### What needs to be done:
In the listing below, start your output at the line with "if negb (minerStart s.1 =? 0)" and end it after the line with "if negb (minerStart s.1 =? 1)", copying every line exactly.
•••••
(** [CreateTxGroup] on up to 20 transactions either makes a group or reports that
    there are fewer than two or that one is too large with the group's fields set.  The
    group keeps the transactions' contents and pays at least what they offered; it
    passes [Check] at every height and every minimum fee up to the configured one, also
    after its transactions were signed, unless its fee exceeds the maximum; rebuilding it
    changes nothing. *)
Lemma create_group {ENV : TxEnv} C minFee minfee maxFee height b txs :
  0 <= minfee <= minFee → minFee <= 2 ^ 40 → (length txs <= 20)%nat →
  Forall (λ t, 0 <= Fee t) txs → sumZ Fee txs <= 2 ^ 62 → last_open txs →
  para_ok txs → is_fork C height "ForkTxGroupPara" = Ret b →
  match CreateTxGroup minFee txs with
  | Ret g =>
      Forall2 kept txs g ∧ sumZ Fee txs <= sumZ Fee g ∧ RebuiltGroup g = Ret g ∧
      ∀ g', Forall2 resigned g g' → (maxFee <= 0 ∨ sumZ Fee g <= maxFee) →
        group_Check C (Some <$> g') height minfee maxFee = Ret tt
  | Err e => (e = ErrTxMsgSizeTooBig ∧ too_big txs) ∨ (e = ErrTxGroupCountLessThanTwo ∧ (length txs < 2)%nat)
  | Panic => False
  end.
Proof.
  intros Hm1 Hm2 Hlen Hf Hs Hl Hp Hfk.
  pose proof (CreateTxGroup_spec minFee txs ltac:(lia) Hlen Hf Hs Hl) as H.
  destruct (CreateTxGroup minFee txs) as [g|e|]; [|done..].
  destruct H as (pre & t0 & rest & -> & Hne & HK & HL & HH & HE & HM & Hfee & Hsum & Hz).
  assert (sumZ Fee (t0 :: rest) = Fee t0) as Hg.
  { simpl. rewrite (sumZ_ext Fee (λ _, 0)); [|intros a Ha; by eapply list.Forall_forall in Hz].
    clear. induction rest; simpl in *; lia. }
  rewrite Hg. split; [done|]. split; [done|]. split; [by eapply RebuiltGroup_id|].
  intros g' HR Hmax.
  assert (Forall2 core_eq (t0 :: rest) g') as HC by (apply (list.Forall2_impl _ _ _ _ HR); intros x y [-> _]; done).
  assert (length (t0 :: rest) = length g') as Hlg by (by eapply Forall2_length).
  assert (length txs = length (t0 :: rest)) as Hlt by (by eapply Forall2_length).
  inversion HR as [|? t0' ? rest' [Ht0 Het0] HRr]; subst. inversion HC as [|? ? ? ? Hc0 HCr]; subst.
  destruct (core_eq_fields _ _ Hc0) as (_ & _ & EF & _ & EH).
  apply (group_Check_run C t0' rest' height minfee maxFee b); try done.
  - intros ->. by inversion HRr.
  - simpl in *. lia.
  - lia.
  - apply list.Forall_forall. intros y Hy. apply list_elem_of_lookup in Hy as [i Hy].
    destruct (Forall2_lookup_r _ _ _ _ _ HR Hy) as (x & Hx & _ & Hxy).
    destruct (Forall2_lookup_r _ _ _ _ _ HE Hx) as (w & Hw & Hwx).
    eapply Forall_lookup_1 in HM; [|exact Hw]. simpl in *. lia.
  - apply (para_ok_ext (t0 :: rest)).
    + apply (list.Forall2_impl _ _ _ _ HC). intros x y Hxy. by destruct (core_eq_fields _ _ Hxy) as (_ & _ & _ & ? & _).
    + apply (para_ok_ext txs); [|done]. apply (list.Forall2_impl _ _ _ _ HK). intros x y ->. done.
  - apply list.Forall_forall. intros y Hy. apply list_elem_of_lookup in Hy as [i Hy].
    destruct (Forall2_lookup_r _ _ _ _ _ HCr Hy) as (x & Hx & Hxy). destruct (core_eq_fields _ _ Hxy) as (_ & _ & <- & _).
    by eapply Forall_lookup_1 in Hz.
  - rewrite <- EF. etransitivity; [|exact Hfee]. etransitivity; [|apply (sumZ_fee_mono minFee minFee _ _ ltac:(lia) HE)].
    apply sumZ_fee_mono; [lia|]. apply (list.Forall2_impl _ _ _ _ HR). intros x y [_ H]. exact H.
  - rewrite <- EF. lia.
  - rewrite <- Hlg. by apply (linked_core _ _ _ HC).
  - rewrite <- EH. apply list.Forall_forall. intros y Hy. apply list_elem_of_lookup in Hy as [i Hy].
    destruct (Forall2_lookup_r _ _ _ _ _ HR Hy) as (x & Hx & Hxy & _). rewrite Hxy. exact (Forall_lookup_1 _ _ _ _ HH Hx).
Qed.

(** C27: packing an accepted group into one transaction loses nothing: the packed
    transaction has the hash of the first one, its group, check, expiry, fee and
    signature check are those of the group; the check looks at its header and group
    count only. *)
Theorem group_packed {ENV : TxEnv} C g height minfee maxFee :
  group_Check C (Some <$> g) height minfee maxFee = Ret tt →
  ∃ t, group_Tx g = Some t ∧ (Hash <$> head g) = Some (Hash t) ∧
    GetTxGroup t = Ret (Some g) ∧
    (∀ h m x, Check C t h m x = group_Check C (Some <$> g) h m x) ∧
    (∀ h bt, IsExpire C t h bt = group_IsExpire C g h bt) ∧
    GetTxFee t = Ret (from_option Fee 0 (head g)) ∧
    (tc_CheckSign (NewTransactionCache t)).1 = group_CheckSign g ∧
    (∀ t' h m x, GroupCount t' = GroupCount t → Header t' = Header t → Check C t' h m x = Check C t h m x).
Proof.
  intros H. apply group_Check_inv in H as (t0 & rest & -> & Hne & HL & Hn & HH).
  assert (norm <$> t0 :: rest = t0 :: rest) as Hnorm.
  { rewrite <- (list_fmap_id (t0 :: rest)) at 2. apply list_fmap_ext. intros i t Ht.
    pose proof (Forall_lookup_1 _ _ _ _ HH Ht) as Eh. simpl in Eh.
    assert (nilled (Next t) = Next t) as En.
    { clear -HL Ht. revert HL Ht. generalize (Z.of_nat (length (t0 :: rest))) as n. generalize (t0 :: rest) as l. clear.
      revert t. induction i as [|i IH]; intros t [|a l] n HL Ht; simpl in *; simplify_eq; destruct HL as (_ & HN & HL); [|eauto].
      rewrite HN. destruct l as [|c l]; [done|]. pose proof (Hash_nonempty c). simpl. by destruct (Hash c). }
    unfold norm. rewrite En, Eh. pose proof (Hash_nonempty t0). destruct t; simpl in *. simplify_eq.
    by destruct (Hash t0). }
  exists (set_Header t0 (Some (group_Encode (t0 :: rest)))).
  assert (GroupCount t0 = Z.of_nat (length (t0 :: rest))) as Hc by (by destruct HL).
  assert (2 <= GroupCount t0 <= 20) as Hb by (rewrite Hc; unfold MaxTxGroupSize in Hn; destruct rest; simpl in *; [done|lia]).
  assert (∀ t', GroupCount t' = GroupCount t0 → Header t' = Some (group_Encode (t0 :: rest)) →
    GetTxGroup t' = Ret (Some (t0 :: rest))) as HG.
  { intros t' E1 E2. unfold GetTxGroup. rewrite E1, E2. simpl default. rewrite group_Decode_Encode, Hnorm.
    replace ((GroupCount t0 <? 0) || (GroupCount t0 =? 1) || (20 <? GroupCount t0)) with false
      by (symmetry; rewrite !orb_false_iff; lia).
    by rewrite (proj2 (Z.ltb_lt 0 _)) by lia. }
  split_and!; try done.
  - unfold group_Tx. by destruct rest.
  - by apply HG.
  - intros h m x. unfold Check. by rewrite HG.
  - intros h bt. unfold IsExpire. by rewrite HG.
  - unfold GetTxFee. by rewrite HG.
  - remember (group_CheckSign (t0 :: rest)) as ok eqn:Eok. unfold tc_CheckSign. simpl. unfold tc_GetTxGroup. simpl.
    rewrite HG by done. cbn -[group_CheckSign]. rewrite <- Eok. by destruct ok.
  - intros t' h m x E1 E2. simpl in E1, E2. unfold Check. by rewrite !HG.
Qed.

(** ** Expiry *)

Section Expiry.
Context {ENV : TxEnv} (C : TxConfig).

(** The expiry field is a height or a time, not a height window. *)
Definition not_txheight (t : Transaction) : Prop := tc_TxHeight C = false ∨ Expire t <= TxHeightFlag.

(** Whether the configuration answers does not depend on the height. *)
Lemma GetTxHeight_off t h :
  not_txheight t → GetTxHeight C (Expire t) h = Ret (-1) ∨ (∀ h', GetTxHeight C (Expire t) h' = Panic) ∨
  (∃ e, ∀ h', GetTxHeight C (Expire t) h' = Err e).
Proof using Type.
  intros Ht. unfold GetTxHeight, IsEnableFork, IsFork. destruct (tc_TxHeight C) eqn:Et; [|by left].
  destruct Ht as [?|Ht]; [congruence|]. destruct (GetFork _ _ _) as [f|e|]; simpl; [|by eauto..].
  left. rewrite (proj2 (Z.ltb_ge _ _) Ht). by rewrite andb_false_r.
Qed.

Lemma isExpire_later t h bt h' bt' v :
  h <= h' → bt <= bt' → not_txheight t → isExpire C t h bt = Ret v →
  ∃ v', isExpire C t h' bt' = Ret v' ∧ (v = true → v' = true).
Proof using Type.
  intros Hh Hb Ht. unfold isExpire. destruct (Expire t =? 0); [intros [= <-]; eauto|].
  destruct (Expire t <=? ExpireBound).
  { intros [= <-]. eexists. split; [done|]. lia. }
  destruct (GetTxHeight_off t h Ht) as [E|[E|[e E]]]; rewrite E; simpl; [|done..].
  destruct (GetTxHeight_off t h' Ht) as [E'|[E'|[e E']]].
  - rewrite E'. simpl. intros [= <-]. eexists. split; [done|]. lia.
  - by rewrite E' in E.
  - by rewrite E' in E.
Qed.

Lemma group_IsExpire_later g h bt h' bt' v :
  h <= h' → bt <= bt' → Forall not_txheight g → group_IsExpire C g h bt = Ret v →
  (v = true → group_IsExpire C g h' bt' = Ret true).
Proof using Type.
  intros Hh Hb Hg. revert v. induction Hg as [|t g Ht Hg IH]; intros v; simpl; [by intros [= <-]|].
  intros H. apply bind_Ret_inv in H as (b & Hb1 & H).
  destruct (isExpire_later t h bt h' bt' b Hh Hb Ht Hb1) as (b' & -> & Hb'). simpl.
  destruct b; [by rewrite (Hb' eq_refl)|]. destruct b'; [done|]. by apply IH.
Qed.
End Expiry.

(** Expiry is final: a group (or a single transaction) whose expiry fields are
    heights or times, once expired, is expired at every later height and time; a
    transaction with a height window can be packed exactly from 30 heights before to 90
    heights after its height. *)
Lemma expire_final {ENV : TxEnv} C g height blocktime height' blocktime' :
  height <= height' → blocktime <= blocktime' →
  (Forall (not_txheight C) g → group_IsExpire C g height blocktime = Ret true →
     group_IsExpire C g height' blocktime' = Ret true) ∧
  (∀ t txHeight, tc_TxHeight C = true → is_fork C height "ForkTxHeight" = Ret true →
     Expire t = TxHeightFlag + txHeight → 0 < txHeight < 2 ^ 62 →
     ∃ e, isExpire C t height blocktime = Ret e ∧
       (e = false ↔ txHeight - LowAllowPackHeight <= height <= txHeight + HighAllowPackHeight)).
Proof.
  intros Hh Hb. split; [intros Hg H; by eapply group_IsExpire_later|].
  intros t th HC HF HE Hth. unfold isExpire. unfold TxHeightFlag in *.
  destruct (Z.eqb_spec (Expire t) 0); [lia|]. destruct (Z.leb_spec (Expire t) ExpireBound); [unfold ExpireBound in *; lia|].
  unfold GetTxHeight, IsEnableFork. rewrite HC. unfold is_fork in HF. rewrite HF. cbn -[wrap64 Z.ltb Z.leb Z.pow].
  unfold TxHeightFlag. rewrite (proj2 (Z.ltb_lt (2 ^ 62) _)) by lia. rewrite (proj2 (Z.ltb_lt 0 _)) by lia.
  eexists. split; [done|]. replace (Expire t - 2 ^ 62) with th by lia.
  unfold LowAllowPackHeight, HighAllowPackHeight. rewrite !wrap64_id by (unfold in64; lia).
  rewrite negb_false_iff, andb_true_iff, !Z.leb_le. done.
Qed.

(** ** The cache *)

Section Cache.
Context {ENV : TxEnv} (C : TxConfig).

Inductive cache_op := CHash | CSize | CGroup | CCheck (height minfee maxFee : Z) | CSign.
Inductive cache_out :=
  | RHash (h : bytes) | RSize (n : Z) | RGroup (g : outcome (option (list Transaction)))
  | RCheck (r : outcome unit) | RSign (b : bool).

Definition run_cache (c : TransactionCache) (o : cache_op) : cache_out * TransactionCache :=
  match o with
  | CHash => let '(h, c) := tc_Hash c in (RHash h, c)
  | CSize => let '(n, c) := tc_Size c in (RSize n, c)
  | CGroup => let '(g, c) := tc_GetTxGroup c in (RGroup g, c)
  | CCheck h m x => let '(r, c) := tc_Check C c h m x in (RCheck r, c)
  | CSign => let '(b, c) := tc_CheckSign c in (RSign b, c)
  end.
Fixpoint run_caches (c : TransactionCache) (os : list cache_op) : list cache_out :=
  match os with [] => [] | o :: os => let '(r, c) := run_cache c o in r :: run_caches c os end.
•••••
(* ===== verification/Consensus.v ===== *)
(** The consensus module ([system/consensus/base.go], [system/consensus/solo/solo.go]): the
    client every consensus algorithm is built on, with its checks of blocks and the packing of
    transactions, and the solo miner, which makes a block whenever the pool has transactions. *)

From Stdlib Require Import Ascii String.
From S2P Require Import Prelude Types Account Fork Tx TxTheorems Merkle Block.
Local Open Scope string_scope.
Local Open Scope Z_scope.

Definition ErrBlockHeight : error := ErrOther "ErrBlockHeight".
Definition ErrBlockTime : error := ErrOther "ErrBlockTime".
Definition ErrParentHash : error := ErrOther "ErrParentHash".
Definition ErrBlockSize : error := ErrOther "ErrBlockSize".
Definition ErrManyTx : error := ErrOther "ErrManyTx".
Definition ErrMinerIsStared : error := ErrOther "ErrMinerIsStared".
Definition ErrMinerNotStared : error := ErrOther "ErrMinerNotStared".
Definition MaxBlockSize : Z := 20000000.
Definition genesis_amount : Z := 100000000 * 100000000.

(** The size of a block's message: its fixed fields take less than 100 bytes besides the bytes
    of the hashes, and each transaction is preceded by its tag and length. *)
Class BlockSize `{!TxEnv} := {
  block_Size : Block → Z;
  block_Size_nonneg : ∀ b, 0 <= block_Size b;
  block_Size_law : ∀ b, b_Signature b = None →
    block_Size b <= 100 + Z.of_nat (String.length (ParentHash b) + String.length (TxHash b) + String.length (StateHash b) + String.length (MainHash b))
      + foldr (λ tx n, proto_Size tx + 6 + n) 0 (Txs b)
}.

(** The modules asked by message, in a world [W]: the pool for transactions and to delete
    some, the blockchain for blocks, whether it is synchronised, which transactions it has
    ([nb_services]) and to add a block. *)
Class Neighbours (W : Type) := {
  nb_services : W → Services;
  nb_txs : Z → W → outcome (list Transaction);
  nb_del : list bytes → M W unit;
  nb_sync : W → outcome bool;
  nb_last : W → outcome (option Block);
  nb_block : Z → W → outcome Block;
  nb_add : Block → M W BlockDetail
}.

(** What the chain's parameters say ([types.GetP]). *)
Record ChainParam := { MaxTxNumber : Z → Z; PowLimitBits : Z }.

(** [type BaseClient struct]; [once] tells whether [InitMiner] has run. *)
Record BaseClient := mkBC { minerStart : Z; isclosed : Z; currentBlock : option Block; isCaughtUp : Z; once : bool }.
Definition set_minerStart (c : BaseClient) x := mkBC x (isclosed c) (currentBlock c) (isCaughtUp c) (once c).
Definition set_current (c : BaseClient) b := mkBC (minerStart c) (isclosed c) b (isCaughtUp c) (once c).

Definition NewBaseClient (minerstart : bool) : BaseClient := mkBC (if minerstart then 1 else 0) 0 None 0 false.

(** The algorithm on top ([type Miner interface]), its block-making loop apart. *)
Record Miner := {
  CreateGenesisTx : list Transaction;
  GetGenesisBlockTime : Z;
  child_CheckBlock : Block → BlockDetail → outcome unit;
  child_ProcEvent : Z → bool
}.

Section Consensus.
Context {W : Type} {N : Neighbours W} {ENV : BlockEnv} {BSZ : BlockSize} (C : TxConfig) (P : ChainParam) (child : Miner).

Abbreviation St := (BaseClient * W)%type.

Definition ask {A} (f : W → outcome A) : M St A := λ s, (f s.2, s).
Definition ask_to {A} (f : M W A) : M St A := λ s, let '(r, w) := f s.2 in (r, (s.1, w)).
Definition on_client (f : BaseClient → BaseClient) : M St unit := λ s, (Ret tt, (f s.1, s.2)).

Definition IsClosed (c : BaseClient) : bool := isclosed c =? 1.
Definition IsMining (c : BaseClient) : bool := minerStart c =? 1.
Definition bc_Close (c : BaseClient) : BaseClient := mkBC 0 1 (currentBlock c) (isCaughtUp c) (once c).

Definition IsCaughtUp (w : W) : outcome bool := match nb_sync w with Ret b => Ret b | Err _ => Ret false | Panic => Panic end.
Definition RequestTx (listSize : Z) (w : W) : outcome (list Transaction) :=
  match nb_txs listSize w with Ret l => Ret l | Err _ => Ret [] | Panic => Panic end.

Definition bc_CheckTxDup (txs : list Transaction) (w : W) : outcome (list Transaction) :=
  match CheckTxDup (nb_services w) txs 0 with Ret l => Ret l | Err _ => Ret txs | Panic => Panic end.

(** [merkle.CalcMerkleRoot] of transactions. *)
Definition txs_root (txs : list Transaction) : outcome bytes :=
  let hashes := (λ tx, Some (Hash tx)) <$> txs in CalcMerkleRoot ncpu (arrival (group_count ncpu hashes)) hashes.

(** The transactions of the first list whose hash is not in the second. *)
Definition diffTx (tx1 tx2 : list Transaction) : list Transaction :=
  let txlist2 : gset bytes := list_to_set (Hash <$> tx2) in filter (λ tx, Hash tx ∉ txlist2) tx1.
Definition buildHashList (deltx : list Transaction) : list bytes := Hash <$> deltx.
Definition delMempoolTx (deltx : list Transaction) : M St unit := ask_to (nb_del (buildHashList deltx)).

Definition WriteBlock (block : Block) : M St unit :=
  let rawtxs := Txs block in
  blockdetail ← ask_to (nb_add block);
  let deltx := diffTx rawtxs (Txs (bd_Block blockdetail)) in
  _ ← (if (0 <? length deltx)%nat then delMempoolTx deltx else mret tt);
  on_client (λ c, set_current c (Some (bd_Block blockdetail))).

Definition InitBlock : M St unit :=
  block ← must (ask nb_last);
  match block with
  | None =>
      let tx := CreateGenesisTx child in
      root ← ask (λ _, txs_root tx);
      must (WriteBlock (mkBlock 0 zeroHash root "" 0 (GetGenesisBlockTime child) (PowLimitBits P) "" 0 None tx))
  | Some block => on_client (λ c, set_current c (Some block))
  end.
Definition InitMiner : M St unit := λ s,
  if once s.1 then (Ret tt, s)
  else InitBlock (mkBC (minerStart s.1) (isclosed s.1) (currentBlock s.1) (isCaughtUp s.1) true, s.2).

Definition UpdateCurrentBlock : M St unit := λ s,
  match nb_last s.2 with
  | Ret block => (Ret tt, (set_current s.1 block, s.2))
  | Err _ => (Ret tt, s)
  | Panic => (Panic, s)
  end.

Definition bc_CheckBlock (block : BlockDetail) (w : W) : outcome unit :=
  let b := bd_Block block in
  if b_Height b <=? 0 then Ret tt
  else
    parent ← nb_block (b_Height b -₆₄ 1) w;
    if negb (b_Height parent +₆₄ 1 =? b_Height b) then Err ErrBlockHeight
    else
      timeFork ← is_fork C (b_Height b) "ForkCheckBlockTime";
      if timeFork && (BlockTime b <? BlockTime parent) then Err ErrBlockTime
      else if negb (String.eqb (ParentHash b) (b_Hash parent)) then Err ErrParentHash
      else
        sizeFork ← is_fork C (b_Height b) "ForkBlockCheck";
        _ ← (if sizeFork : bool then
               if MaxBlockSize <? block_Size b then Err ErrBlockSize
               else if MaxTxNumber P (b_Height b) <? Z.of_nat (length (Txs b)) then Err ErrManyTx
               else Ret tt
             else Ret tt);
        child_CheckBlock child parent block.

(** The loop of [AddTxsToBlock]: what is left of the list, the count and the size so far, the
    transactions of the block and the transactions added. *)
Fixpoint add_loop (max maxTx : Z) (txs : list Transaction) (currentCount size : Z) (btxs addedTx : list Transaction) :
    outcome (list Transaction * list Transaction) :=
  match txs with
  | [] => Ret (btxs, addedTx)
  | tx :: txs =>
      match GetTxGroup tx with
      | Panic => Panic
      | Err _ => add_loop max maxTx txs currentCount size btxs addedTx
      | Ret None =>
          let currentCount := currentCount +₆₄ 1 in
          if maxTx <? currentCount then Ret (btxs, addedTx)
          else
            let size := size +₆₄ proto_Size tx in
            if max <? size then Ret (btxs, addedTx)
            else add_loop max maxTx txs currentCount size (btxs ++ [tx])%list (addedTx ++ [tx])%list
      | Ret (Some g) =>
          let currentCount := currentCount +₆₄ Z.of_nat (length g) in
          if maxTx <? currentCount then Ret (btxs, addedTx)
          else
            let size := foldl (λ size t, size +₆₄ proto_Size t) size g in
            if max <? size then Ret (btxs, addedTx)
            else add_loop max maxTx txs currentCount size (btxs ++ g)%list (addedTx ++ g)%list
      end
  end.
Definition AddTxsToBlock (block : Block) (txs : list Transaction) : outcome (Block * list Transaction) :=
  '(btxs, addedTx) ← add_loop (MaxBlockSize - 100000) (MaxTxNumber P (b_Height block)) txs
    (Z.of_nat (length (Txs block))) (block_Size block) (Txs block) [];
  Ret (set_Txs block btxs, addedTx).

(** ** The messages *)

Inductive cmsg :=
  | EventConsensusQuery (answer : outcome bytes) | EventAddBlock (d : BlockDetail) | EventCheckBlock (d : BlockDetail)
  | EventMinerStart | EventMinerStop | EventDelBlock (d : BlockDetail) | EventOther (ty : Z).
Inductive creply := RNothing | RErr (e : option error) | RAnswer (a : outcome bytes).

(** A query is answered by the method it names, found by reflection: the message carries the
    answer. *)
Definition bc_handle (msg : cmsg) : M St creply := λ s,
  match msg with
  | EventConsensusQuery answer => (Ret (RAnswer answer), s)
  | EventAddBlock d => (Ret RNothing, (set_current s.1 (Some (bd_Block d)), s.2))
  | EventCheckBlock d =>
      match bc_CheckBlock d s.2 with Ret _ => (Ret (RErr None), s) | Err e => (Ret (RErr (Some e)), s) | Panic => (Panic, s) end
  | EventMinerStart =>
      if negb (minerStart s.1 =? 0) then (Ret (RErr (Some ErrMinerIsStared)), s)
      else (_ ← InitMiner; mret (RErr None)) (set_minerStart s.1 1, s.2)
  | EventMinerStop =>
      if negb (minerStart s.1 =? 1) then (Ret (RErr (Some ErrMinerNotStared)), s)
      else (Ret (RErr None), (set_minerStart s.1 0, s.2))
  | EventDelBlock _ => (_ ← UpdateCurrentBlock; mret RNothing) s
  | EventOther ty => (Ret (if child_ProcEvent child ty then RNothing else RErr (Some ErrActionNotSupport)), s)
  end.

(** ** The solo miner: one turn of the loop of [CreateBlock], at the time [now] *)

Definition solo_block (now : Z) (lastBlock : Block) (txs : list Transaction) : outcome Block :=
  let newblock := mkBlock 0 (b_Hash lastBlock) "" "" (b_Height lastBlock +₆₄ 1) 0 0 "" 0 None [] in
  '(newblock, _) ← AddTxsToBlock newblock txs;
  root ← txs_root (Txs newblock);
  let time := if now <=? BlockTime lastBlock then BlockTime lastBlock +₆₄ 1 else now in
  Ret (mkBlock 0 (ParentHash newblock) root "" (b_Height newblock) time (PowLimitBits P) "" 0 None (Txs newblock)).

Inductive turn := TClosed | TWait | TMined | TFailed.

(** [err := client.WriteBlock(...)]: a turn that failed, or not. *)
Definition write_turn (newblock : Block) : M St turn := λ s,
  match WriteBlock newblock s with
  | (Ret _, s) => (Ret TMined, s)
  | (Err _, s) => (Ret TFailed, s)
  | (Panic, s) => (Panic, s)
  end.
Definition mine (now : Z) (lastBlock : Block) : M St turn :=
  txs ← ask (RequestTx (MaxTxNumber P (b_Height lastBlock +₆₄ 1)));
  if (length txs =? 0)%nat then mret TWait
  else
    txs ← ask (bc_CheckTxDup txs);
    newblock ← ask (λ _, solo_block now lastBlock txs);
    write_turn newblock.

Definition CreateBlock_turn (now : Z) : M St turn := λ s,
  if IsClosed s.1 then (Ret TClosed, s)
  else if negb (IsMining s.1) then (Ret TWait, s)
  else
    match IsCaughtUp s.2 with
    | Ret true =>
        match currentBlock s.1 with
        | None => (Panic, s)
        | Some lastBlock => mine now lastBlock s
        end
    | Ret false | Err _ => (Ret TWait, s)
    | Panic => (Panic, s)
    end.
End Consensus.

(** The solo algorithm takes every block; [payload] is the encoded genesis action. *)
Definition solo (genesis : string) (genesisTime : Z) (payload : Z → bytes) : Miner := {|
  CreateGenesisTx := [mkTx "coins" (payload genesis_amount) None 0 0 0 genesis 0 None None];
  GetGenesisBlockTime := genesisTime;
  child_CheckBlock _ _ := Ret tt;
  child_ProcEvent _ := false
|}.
•••••
### Solution to this problem:
      if negb (minerStart s.1 =? 0) then (Ret (RErr (Some ErrMinerIsStared)), s)
      else (_ ← InitMiner; mret (RErr None)) (set_minerStart s.1 1, s.2)
  | EventMinerStop =>
      if negb (minerStart s.1 =? 1) then (Ret (RErr (Some ErrMinerNotStared)), s)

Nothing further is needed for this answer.